(** * Resume generator: field validators, section models and form orchestrator

    A shallow embedding of the form core of the resume generator
    (resumeTypes validators, EducationForm, ExperienceForm, ResumeForm and
    githubService.getRepositoryTags) together with the properties of its
    specification.

    JavaScript strings are sequences of UTF-16 code units; they are modelled
    as lists of code units.  Regular expressions are modelled by a small
    backtracking matcher that follows the ECMAScript pattern semantics for
    the constructs the source uses. *)

From Stdlib Require Import Ascii String ZArith NArith Lia DecimalString DecimalN.
From stdpp Require Import gmap list fin_maps strings.

Local Open Scope N_scope.
Local Open Scope list_scope.

(* ===================================================================== *)
(** * Part I: definitions                                                 *)
(* ===================================================================== *)

(** ** JavaScript strings *)

Module JSString.

(** A UTF-16 code unit, and a string of them. *)
Abbreviation char := N (only parsing).
Abbreviation jsstring := (list N) (only parsing).

(** ASCII literal to code units. *)
Fixpoint str (s : string) : jsstring :=
  match s with
  | EmptyString => []
  | String a rest => N_of_ascii a :: str rest
  end.

Definition chr (a : ascii) : char := N_of_ascii a.
Global Arguments chr : simpl never.
Global Arguments N_of_ascii : simpl never.

Definition is_char (a : ascii) (c : char) : bool := c =? chr a.
Definition in_range (lo hi : ascii) (c : char) : bool :=
  (chr lo <=? c) && (c <=? chr hi).

(** [\d]: ASCII digits only. *)
Definition is_digit (c : char) : bool := in_range "0" "9" c.

(** [\w] without the unicode flag: [A-Za-z0-9_]. *)
Definition is_word (c : char) : bool :=
  in_range "a" "z" c || in_range "A" "Z" c || is_digit c || is_char "_" c.

(** WhiteSpace and LineTerminator code points of ECMAScript: the set
    stripped by [String.prototype.trim] and matched by [\s]. *)
Definition is_space (c : char) : bool :=
  (c =? 9) || (c =? 10) || (c =? 11) || (c =? 12) || (c =? 13) || (c =? 32)
  || (c =? 160) || (c =? 5760) || ((8192 <=? c) && (c <=? 8202))
  || (c =? 8232) || (c =? 8233) || (c =? 8239) || (c =? 8287)
  || (c =? 12288) || (c =? 65279).

Fixpoint trimStart (s : jsstring) : jsstring :=
  match s with
  | c :: rest => if is_space c then trimStart rest else s
  | [] => []
  end.

Definition trimEnd (s : jsstring) : jsstring := rev (trimStart (rev s)).

Definition trim (s : jsstring) : jsstring := trimEnd (trimStart s).

(** Truthiness of a string value: only the empty string is falsy. *)
Definition truthy (s : jsstring) : bool :=
  match s with [] => false | _ :: _ => true end.

End JSString.
Export JSString.

(** ** Regular expressions (backtracking semantics) *)

Module RegExp.

Inductive regex : Type :=
| Empty
| Char (p : char → bool)
| Seq (r1 r2 : regex)
| Alt (r1 r2 : regex)
| Star (r : regex)
| Group (i : nat) (r : regex)
| NotAhead (r : regex)
| WordBoundary
| InputStart
| InputEnd.

(** Matcher state: the input already passed (most recent code unit
    first), the input still ahead, and the capture groups set so far. *)
Record mstate : Type := MState {
  consumed : jsstring;
  remaining : jsstring;
  captures : gmap nat jsstring
}.

Definition shorter (y x : mstate) : bool :=
  (length (remaining y) <? length (remaining x))%nat.

Definition word_before (x : mstate) : bool :=
  match consumed x with c :: _ => is_word c | [] => false end.
Definition word_after (x : mstate) : bool :=
  match remaining x with c :: _ => is_word c | [] => false end.

Definition capture (i : nat) (x y : mstate) : mstate :=
  MState (consumed y) (remaining y)
    (<[i := take (length (remaining x) - length (remaining y)) (remaining x)]>
       (captures y)).

(** Greedy repetition: try one more iteration first, then the
    continuation.  An iteration that consumes nothing is rejected, as in
    the RepeatMatcher of the language definition, so [n] iterations need
    at least [n] code units and [length (remaining x)] bounds the depth. *)
Fixpoint star_loop (body : mstate → (mstate → option mstate) → option mstate)
    (k : mstate → option mstate) (n : nat) (x : mstate) : option mstate :=
  match n with
  | O => k x
  | S n' =>
      match body x (λ y, if shorter y x then star_loop body k n' y else None) with
      | Some z => Some z
      | None => k x
      end
  end.

Fixpoint run (r : regex) (x : mstate) (k : mstate → option mstate)
    : option mstate :=
  match r with
  | Empty => k x
  | Char p =>
      match remaining x with
      | c :: rest =>
          if p c then k (MState (c :: consumed x) rest (captures x)) else None
      | [] => None
      end
  | Seq r1 r2 => run r1 x (λ y, run r2 y k)
  | Alt r1 r2 =>
      match run r1 x k with
      | Some z => Some z
      | None => run r2 x k
      end
  | Star r1 => star_loop (run r1) k (length (remaining x)) x
  | Group i r1 => run r1 x (λ y, k (capture i x y))
  | NotAhead r1 =>
      match run r1 x Some with
      | Some _ => None
      | None => k x
      end
  | WordBoundary => if xorb (word_before x) (word_after x) then k x else None
  | InputStart => match consumed x with [] => k x | _ :: _ => None end
  | InputEnd => match remaining x with [] => k x | _ :: _ => None end
  end.

(** One match attempt at the current position. *)
Definition exec_at (r : regex) (pre post : jsstring) : option mstate :=
  run r (MState pre post ∅) Some.

(** Leftmost match at or after the current position (non-global,
    non-sticky [exec]). *)
Fixpoint search (r : regex) (pre post : jsstring) : option mstate :=
  match exec_at r pre post with
  | Some z => Some z
  | None =>
      match post with
      | [] => None
      | c :: rest => search r (c :: pre) rest
      end
  end.

(** [re.test(s)] *)
Definition test (r : regex) (s : jsstring) : bool :=
  match search r [] s with Some _ => true | None => false end.

(** [s.match(re)] for a regex without the global flag: the capture
    groups of the leftmost match, or [None] for [null]. *)
Definition match_groups (r : regex) (s : jsstring) : option (gmap nat jsstring) :=
  captures <$> search r [] s.

(** [s.replace(re, '')] with the global flag.  Matches are searched
    left to right; a match is dropped and the search resumes after it;
    an empty match keeps the next code unit and resumes one further. *)
Fixpoint remove_all_from (fuel : nat) (r : regex) (pre post : jsstring)
    : jsstring :=
  match fuel with
  | O => post
  | S fuel' =>
      match exec_at r pre post with
      | Some z =>
          if (length (remaining z) <? length post)%nat
          then remove_all_from fuel' r (consumed z) (remaining z)
          else match post with
               | [] => []
               | c :: rest => c :: remove_all_from fuel' r (c :: pre) rest
               end
      | None =>
          match post with
          | [] => []
          | c :: rest => c :: remove_all_from fuel' r (c :: pre) rest
          end
      end
  end.

Definition remove_all (r : regex) (s : jsstring) : jsstring :=
  remove_all_from (S (length s)) r [] s.

(** Derived forms. *)
Definition Plus (r : regex) : regex := Seq r (Star r).
Definition Opt (r : regex) : regex := Alt r Empty.
Fixpoint Lit (s : jsstring) : regex :=
  match s with
  | [] => Empty
  | c :: rest => Seq (Char (N.eqb c)) (Lit rest)
  end.

(** A letter under the ignore-case flag (no unicode flag): a code unit
    matches when its canonical form, the upper-case letter, is the same.
    A code unit outside ASCII never canonicalises to an ASCII letter. *)
Definition canonicalize (c : char) : char :=
  if in_range "a" "z" c then c - 32 else c.
Definition CharI (a : ascii) : regex :=
  Char (λ c, canonicalize c =? canonicalize (chr a)).
Fixpoint LitI (s : string) : regex :=
  match s with
  | EmptyString => Empty
  | String a rest => Seq (CharI a) (LitI rest)
  end.

(** Declarative reading of a pattern: [matches r x y] when [r] can take
    the matcher from state [x] to state [y]. *)
Inductive iterate (R : mstate → mstate → Prop) : mstate → mstate → Prop :=
| iterate_done x : iterate R x x
| iterate_step x y z :
    R x y → shorter y x = true → iterate R y z → iterate R x z.

Fixpoint matches (r : regex) (x y : mstate) : Prop :=
  match r with
  | Empty => y = x
  | Char p =>
      ∃ c rest, remaining x = c :: rest ∧ p c = true ∧
                y = MState (c :: consumed x) rest (captures x)
  | Seq r1 r2 => ∃ m, matches r1 x m ∧ matches r2 m y
  | Alt r1 r2 => matches r1 x y ∨ matches r2 x y
  | Star r1 => iterate (matches r1) x y
  | Group i r1 => ∃ m, matches r1 x m ∧ y = capture i x m
  | NotAhead r1 => y = x ∧ ∀ m, ¬ matches r1 x m
  | WordBoundary => y = x ∧ xorb (word_before x) (word_after x) = true
  | InputStart => y = x ∧ consumed x = []
  | InputEnd => y = x ∧ remaining x = []
  end.

(** [y] is reached from [x] by reading the word [w]. *)
Definition reads (x : mstate) (w : jsstring) (y : mstate) : Prop :=
  remaining x = w ++ remaining y ∧ consumed y = rev w ++ consumed x.

End RegExp.

(** ** Number values

    The non-negative Number values that [parseFloat] can return on an
    unsigned decimal string.  A finite value is kept as its integer
    multiple of [2^-1074], the spacing of the smallest binary64 values, of
    which every finite binary64 value is a multiple. *)

Module Number.
Local Open Scope Z_scope.

Inductive number : Type :=
| NaN
| Finite (units : Z)
| PosInf.

(** Nearest integer to [a / b], ties to the even one. *)
Definition round_half_even (a b : Z) : Z :=
  let q := a / b in
  let r := a mod b in
  if 2 * r <? b then q
  else if b <? 2 * r then q + 1
  else if Z.even q then q else q + 1.

(** Binary exponent of the spacing (relative to [2^-1074]) of the
    binary64 values around [a / b]: 53 significant bits are kept. *)
Definition spacing (a b : Z) : Z := Z.max (Z.log2 (a / b) - 52) 0.

(** The Number value for the exact rational [n / d] (round to nearest,
    ties to even; [2^1024] and above become [+Infinity]).  [rounded a b]
    rounds [a / b] to 53 significant bits; [to_number] applies it to the
    value counted in units of [2^-1074]. *)
Definition rounded (a b : Z) : Z :=
  round_half_even a (b * 2 ^ spacing a b) * 2 ^ spacing a b.

Definition to_number (n d : Z) : number :=
  let v := rounded (n * 2 ^ 1074) d in
  if 2 ^ 2098 <=? v then PosInf else Finite v.

(** The [>] operator on these values. *)
Definition gt (x y : number) : bool :=
  match x, y with
  | NaN, _ | _, NaN => false
  | PosInf, PosInf => false
  | PosInf, Finite _ => true
  | Finite _, PosInf => false
  | Finite a, Finite b => b <? a
  end.

Definition digit_value (c : char) : Z := Z.of_N c - 48.

(** Value of a run of decimal digits. *)
Definition digits_value (s : jsstring) : Z :=
  fold_left (λ acc c, 10 * acc + digit_value c) s 0.

Fixpoint span_digits (s : jsstring) : jsstring * jsstring :=
  match s with
  | c :: rest =>
      if is_digit c
      then let '(ds, tl) := span_digits rest in (c :: ds, tl)
      else ([], s)
  | [] => ([], [])
  end.

(** Integer and fraction digits of an unsigned decimal string: one or
    more digits, optionally followed by a point and further digits. *)
Definition decimal_parts (s : jsstring) : option (jsstring * jsstring) :=
  match span_digits s with
  | ([], _) => None
  | (ip, []) => Some (ip, [])
  | (ip, c :: rest) =>
      if is_char "." c
      then match span_digits rest with
           | (fp, []) => Some (ip, fp)
           | _ => None
           end
      else None
  end.

(** Exact value of an unsigned decimal string, as a fraction. *)
Definition decimal_fraction (s : jsstring) : option (Z * Z) :=
  match decimal_parts s with
  | Some (ip, fp) => Some (digits_value (ip ++ fp), 10 ^ Z.of_nat (length fp))
  | None => None
  end.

◆ ◆ ◆ ◆

§ What is required: Count how many lines of the entries include the string "pattern". The number is the entire answer.

§ Solved problem: 2